→ **Listed records**
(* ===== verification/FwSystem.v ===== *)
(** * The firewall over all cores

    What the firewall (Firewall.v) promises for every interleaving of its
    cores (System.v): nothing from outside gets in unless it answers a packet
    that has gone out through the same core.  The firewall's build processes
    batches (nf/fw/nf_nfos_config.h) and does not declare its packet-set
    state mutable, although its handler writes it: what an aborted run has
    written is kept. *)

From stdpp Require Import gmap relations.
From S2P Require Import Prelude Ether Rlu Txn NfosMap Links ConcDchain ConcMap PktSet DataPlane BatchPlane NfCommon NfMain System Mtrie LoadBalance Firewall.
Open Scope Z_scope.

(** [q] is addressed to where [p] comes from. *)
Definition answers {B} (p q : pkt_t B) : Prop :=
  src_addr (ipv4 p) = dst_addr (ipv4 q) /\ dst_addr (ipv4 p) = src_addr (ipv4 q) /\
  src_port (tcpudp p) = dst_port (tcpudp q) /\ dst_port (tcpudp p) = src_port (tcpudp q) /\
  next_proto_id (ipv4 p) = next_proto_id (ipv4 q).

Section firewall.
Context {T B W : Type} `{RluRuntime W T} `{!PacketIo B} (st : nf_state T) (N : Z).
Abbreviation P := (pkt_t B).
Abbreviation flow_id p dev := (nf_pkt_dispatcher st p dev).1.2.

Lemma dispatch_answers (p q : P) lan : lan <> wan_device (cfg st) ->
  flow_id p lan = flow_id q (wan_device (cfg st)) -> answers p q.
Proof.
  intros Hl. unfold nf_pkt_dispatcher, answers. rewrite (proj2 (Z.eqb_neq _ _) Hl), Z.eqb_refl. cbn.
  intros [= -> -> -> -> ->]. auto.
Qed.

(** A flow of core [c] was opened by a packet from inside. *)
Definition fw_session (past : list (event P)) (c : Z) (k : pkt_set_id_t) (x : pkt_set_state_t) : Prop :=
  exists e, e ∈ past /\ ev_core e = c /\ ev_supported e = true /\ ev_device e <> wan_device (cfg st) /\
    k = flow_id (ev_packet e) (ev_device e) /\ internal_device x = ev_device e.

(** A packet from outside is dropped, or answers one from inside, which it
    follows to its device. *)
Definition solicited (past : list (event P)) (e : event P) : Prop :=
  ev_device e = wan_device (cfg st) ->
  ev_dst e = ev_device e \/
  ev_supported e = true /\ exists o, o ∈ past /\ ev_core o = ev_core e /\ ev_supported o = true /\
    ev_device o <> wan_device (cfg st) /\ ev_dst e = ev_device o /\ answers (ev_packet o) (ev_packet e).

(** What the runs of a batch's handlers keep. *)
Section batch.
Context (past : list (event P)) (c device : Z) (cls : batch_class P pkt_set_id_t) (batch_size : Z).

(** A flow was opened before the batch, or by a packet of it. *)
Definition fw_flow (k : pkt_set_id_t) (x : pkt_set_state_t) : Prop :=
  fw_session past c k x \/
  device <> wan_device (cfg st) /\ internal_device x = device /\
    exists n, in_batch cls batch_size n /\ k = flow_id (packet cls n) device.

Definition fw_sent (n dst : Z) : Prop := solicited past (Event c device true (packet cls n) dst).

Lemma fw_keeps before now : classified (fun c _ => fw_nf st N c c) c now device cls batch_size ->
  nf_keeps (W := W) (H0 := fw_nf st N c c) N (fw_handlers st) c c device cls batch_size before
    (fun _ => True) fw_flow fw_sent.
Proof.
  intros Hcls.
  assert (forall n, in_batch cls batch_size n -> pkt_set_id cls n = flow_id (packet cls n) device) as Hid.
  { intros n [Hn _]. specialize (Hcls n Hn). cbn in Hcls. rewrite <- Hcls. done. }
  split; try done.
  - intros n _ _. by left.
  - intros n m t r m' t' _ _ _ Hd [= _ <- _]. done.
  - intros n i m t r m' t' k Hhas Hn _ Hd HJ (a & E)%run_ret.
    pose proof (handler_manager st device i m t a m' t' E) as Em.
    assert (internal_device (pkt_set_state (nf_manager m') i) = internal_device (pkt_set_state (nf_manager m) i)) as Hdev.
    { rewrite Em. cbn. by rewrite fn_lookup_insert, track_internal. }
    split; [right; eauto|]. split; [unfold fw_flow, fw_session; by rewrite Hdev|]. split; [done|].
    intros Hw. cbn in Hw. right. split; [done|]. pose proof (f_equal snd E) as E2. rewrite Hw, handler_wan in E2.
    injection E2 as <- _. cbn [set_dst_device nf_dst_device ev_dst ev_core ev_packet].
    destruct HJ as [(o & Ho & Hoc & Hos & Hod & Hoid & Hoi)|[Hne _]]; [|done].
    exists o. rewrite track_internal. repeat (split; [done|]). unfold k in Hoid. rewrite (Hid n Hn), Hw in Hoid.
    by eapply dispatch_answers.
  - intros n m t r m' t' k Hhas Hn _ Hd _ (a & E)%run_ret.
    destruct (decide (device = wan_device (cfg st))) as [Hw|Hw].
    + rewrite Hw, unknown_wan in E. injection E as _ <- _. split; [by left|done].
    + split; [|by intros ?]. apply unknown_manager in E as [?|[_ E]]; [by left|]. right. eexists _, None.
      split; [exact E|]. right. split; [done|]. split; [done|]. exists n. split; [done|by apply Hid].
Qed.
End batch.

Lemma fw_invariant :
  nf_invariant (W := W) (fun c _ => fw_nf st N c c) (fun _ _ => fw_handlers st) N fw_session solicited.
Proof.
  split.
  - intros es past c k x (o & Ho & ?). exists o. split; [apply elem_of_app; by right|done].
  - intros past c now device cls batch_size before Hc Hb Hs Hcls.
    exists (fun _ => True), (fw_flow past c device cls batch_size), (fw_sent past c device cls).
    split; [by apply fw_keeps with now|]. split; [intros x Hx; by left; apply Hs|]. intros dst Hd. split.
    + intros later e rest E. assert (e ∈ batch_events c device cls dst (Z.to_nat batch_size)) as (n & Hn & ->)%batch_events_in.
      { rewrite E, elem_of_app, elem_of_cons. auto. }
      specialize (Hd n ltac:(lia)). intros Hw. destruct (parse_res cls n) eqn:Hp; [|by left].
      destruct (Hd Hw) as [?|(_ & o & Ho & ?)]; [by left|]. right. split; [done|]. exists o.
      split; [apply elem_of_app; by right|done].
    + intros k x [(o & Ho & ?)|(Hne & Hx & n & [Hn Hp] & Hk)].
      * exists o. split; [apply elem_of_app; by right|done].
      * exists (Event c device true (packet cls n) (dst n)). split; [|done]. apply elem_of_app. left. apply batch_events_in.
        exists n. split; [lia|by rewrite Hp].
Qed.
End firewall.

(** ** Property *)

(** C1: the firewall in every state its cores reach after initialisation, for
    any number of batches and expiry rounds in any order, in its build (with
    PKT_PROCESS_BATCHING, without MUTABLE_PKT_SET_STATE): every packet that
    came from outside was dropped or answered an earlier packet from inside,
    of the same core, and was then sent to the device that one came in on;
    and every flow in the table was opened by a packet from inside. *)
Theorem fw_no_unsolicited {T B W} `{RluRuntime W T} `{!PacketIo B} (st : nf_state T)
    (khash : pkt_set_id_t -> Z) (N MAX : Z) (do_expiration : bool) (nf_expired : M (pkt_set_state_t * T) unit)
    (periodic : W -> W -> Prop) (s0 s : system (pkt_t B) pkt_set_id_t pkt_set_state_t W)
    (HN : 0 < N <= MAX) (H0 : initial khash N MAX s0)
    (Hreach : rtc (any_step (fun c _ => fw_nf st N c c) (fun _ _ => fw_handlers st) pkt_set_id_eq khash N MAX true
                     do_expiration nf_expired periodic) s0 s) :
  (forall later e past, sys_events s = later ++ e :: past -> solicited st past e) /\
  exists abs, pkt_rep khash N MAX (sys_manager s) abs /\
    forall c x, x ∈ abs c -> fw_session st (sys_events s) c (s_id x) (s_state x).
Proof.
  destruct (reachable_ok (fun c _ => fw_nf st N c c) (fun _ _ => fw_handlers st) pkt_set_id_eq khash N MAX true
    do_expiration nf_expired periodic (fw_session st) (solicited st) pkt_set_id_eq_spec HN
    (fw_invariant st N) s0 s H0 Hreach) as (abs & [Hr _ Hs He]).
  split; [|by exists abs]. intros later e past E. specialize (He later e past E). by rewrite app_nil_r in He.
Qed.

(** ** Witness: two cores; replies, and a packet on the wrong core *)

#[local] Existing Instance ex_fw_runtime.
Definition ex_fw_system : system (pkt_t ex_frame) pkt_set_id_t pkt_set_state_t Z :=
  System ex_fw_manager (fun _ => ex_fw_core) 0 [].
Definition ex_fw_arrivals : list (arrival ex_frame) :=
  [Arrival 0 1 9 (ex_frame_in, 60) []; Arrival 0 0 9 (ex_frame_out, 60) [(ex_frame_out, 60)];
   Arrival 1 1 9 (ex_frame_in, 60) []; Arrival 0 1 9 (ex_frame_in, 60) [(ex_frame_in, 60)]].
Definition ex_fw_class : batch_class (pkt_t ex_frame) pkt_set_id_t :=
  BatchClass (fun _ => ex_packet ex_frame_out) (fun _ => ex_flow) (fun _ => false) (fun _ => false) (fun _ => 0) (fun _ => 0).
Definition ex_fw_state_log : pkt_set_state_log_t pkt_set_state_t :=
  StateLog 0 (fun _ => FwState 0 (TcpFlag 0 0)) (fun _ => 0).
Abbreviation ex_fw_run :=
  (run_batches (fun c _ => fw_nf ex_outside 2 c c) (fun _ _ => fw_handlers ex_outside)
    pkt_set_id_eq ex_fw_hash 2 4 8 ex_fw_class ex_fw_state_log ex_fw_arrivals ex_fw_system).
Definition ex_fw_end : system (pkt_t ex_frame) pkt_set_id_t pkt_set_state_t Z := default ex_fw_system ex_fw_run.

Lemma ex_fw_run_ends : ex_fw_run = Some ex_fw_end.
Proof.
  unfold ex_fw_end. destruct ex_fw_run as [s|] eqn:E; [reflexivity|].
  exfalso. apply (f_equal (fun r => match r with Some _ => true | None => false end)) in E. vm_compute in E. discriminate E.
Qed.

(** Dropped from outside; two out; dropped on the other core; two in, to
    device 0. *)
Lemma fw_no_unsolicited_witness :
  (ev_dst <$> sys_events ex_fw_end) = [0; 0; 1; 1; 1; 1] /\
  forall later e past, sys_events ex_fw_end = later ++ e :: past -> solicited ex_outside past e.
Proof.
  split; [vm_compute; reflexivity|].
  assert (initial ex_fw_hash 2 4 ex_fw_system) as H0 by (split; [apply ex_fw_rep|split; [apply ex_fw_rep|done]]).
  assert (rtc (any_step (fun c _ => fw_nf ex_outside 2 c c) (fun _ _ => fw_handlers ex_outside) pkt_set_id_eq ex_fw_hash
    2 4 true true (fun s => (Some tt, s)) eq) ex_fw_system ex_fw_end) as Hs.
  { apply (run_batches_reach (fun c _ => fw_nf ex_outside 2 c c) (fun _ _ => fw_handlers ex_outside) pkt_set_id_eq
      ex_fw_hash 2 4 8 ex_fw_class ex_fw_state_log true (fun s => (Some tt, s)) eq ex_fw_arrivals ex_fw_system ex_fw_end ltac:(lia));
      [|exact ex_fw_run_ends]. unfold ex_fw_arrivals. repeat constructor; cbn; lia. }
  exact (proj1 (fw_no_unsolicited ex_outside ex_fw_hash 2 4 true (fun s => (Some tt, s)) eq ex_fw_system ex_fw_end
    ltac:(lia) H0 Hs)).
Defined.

...

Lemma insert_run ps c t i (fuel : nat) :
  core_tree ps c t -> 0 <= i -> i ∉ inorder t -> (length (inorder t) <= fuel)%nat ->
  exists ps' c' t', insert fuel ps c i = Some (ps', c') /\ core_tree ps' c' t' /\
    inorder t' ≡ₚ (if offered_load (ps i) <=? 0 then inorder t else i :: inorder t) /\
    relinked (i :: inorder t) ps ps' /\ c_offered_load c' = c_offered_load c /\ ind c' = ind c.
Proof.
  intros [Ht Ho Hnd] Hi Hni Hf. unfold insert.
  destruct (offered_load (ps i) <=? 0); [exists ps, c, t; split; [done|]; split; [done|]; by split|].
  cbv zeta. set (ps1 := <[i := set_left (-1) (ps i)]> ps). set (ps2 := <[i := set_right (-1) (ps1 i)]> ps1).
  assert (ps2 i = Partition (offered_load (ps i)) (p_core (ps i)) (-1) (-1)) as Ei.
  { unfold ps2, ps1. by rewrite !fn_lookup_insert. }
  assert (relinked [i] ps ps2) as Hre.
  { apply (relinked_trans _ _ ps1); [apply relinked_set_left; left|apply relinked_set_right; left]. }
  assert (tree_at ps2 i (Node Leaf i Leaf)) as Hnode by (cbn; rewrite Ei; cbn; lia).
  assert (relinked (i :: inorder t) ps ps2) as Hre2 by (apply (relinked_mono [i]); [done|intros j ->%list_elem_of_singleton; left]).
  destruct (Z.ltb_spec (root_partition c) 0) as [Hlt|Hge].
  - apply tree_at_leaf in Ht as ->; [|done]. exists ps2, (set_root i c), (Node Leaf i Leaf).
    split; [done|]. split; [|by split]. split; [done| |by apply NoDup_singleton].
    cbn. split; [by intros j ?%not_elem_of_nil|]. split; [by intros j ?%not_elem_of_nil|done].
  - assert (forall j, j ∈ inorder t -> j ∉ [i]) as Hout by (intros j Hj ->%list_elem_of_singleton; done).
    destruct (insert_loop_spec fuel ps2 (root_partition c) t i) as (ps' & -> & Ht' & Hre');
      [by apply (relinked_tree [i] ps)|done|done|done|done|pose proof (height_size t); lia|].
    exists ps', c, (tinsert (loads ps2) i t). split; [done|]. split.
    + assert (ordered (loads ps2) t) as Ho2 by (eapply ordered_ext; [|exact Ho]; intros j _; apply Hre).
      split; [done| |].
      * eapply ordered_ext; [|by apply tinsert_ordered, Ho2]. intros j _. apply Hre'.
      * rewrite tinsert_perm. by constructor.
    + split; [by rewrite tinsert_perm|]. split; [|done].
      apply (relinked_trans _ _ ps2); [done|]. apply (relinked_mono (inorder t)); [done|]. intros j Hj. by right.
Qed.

==

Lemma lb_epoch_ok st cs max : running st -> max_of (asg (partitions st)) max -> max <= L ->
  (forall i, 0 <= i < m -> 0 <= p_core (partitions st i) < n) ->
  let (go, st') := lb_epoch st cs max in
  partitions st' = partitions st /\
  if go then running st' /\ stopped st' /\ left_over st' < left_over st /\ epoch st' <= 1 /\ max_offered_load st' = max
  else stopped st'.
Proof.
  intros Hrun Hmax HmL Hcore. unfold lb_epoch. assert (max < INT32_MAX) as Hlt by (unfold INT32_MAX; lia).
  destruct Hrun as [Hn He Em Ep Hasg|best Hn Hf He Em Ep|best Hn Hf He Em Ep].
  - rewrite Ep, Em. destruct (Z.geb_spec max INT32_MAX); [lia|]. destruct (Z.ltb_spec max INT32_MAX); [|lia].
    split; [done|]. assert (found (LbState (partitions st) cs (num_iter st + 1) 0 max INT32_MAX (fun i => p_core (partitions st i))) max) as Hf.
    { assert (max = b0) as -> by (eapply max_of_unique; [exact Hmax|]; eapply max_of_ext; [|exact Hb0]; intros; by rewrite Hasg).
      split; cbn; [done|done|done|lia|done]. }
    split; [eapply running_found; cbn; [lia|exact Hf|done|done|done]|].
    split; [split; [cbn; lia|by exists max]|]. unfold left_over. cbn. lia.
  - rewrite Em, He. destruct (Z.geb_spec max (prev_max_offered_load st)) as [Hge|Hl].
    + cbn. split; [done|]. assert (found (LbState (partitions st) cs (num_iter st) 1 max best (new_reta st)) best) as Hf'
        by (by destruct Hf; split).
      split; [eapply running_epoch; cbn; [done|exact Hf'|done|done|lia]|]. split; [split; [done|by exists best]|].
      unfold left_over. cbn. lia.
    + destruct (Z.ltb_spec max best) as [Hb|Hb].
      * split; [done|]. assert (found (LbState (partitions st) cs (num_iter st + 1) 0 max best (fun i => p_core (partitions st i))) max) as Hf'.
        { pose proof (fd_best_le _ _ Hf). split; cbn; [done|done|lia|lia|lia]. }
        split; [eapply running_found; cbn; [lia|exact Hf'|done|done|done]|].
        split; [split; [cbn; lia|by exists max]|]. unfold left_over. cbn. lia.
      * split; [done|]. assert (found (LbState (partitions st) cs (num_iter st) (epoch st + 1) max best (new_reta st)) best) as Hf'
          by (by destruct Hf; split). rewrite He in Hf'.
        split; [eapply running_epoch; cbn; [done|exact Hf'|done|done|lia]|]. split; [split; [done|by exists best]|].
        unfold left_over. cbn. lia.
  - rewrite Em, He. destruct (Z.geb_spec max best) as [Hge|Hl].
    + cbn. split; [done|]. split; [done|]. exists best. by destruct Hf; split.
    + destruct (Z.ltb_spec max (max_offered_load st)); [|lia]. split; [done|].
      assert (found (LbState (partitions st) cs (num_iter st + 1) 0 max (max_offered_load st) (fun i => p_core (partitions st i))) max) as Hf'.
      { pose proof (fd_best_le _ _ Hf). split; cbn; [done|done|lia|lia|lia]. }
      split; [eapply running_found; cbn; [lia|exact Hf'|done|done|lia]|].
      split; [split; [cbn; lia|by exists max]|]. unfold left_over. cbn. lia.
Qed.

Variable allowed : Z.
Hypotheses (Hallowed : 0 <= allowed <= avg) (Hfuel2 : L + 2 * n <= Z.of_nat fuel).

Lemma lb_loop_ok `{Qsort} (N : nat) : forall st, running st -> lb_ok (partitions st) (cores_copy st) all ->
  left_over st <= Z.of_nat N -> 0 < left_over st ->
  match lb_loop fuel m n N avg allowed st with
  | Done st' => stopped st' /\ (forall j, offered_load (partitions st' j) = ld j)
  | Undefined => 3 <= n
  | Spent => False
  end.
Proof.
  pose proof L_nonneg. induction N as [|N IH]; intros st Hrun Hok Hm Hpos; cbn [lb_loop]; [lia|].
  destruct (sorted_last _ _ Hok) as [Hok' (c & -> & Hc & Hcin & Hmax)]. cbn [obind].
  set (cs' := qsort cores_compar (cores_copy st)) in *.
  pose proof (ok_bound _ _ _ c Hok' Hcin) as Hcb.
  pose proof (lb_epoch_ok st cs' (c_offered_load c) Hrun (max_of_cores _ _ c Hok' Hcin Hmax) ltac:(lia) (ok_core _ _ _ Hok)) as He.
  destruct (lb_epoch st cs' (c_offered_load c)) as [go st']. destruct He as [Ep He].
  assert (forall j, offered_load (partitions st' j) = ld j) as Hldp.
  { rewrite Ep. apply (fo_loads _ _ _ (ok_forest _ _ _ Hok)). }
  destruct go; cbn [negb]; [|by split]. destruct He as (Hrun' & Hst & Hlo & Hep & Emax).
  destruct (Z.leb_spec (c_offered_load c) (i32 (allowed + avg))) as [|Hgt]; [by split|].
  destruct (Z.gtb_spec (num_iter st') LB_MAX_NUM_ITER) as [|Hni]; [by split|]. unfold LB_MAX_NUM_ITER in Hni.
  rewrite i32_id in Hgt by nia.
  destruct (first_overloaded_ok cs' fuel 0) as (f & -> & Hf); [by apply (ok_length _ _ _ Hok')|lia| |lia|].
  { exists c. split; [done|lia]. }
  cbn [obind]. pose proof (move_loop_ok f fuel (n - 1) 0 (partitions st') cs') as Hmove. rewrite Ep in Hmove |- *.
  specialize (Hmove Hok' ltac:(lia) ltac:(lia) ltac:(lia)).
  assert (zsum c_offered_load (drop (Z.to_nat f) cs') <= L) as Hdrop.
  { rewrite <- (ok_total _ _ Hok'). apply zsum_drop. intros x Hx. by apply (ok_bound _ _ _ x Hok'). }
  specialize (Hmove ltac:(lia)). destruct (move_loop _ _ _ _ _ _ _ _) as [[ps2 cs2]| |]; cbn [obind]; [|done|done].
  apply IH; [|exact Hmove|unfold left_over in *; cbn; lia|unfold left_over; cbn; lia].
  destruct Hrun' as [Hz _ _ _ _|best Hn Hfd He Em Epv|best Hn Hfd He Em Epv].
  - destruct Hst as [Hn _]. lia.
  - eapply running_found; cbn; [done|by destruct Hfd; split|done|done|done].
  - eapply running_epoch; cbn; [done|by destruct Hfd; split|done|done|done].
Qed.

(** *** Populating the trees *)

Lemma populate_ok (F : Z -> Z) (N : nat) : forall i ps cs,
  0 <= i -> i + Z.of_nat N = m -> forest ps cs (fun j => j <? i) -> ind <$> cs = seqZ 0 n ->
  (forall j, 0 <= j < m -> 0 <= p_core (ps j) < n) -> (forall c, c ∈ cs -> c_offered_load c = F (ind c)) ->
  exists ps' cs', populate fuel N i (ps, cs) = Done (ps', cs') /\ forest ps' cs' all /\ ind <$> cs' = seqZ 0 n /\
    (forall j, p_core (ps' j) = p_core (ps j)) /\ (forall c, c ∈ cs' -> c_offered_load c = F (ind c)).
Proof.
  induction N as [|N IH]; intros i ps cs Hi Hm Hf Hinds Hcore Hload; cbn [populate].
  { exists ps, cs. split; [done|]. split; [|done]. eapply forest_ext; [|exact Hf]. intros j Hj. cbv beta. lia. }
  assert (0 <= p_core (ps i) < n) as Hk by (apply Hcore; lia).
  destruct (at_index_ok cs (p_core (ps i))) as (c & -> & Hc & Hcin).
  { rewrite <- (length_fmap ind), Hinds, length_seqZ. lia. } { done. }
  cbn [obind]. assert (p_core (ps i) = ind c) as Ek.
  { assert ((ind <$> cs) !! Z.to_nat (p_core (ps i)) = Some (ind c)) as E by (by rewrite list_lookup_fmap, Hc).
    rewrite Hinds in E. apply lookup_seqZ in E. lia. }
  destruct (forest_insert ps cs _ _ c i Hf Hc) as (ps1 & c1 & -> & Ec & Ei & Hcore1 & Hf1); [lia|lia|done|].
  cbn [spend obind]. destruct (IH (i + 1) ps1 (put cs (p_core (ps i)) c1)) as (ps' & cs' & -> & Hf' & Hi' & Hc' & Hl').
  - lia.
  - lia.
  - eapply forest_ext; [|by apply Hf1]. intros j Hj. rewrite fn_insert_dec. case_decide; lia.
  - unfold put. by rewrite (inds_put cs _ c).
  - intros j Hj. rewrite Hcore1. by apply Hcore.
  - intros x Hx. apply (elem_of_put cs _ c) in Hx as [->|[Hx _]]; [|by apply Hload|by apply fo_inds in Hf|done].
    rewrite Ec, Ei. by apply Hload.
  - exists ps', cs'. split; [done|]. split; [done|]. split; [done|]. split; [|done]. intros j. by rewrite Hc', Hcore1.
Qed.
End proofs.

→ **Problem**
Copy each line of the listing that contains the string "Hhas".

→ **Finished exercise**
  - intros n i m t r m' t' k Hhas Hn _ Hd HJ (a & E)%run_ret.
  - intros n m t r m' t' k Hhas Hn _ Hd _ (a & E)%run_ret.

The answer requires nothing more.